→ **WHAT IS BEING ASKED**
Reproduce exactly the lines that run from the start of the records below to the line with "ky <- sequence", inclusive.
::::::::
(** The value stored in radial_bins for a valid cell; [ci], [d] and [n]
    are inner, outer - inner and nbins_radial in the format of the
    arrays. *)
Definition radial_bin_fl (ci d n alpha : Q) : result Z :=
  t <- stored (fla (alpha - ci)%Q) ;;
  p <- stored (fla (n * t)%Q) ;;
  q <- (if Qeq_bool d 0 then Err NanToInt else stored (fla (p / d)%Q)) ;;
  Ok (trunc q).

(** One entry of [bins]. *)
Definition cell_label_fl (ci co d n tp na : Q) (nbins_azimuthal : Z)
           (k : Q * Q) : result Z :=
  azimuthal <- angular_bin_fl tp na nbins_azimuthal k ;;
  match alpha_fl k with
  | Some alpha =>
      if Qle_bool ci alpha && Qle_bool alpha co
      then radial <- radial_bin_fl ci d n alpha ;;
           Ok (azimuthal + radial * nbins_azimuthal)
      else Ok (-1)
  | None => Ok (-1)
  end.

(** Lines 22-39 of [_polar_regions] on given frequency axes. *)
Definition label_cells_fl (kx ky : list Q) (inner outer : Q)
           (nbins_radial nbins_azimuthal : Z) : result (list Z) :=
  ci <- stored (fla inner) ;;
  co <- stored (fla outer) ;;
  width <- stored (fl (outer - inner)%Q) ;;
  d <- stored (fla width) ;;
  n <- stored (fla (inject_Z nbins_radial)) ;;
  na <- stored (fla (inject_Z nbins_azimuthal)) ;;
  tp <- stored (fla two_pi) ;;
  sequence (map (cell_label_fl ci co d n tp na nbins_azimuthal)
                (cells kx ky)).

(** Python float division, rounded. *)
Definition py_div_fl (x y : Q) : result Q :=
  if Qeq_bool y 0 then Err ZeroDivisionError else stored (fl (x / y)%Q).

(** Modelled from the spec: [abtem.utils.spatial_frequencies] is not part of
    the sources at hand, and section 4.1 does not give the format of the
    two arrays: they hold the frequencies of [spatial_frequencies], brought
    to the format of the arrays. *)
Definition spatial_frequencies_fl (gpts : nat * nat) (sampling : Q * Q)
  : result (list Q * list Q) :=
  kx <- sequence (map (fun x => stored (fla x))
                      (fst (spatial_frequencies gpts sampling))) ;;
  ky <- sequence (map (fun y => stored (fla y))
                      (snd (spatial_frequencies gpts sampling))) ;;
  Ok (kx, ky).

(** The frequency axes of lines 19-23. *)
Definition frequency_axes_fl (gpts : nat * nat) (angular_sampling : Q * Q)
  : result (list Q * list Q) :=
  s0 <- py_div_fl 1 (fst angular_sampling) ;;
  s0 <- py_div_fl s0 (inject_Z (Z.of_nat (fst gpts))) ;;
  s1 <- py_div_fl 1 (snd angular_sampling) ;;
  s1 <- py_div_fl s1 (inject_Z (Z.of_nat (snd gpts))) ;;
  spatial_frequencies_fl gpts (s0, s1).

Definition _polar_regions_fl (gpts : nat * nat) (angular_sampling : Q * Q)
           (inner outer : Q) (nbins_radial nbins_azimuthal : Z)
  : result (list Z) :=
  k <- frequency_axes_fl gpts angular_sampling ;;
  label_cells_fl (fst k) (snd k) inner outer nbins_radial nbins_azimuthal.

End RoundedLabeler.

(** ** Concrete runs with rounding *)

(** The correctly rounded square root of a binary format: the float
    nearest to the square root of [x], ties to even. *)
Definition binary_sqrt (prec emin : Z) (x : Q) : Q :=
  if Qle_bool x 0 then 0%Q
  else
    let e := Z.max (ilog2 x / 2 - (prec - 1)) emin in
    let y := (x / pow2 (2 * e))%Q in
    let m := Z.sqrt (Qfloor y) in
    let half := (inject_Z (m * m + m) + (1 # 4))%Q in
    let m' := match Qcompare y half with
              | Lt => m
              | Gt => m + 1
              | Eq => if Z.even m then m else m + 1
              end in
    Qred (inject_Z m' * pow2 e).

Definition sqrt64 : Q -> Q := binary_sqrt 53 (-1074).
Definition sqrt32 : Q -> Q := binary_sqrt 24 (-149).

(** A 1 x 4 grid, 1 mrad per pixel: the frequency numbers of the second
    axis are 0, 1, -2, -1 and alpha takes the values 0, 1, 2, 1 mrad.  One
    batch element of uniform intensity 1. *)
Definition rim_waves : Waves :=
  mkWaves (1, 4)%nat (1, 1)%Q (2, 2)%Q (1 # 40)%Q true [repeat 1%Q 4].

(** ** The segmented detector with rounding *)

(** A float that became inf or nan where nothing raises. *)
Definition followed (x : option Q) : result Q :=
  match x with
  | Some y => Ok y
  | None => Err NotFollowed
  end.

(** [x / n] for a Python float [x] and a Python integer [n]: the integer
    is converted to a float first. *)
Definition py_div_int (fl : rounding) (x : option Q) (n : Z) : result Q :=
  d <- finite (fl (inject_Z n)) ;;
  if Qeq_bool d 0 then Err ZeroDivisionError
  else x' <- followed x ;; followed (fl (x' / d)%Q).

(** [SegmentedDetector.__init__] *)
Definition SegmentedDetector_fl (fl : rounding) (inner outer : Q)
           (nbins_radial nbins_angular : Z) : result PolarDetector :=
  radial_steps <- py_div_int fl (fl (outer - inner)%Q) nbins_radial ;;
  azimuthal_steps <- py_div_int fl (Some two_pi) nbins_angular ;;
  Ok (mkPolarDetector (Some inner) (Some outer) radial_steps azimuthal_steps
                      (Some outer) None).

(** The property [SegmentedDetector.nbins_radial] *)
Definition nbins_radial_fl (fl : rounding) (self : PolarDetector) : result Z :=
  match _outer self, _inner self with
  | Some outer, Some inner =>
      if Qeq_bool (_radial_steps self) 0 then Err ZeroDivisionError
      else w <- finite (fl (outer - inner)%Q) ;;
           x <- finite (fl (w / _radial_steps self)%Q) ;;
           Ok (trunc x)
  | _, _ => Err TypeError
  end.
::::::::
→ **EXPECTED OUTPUT**
(** The value stored in radial_bins for a valid cell; [ci], [d] and [n]
    are inner, outer - inner and nbins_radial in the format of the
    arrays. *)
Definition radial_bin_fl (ci d n alpha : Q) : result Z :=
  t <- stored (fla (alpha - ci)%Q) ;;
  p <- stored (fla (n * t)%Q) ;;
  q <- (if Qeq_bool d 0 then Err NanToInt else stored (fla (p / d)%Q)) ;;
  Ok (trunc q).

(** One entry of [bins]. *)
Definition cell_label_fl (ci co d n tp na : Q) (nbins_azimuthal : Z)
           (k : Q * Q) : result Z :=
  azimuthal <- angular_bin_fl tp na nbins_azimuthal k ;;
  match alpha_fl k with
  | Some alpha =>
      if Qle_bool ci alpha && Qle_bool alpha co
      then radial <- radial_bin_fl ci d n alpha ;;
           Ok (azimuthal + radial * nbins_azimuthal)
      else Ok (-1)
  | None => Ok (-1)
  end.

(** Lines 22-39 of [_polar_regions] on given frequency axes. *)
Definition label_cells_fl (kx ky : list Q) (inner outer : Q)
           (nbins_radial nbins_azimuthal : Z) : result (list Z) :=
  ci <- stored (fla inner) ;;
  co <- stored (fla outer) ;;
  width <- stored (fl (outer - inner)%Q) ;;
  d <- stored (fla width) ;;
  n <- stored (fla (inject_Z nbins_radial)) ;;
  na <- stored (fla (inject_Z nbins_azimuthal)) ;;
  tp <- stored (fla two_pi) ;;
  sequence (map (cell_label_fl ci co d n tp na nbins_azimuthal)
                (cells kx ky)).

(** Python float division, rounded. *)
Definition py_div_fl (x y : Q) : result Q :=
  if Qeq_bool y 0 then Err ZeroDivisionError else stored (fl (x / y)%Q).

(** Modelled from the spec: [abtem.utils.spatial_frequencies] is not part of
    the sources at hand, and section 4.1 does not give the format of the
    two arrays: they hold the frequencies of [spatial_frequencies], brought
    to the format of the arrays. *)
Definition spatial_frequencies_fl (gpts : nat * nat) (sampling : Q * Q)
  : result (list Q * list Q) :=
  kx <- sequence (map (fun x => stored (fla x))
                      (fst (spatial_frequencies gpts sampling))) ;;
  ky <- sequence (map (fun y => stored (fla y))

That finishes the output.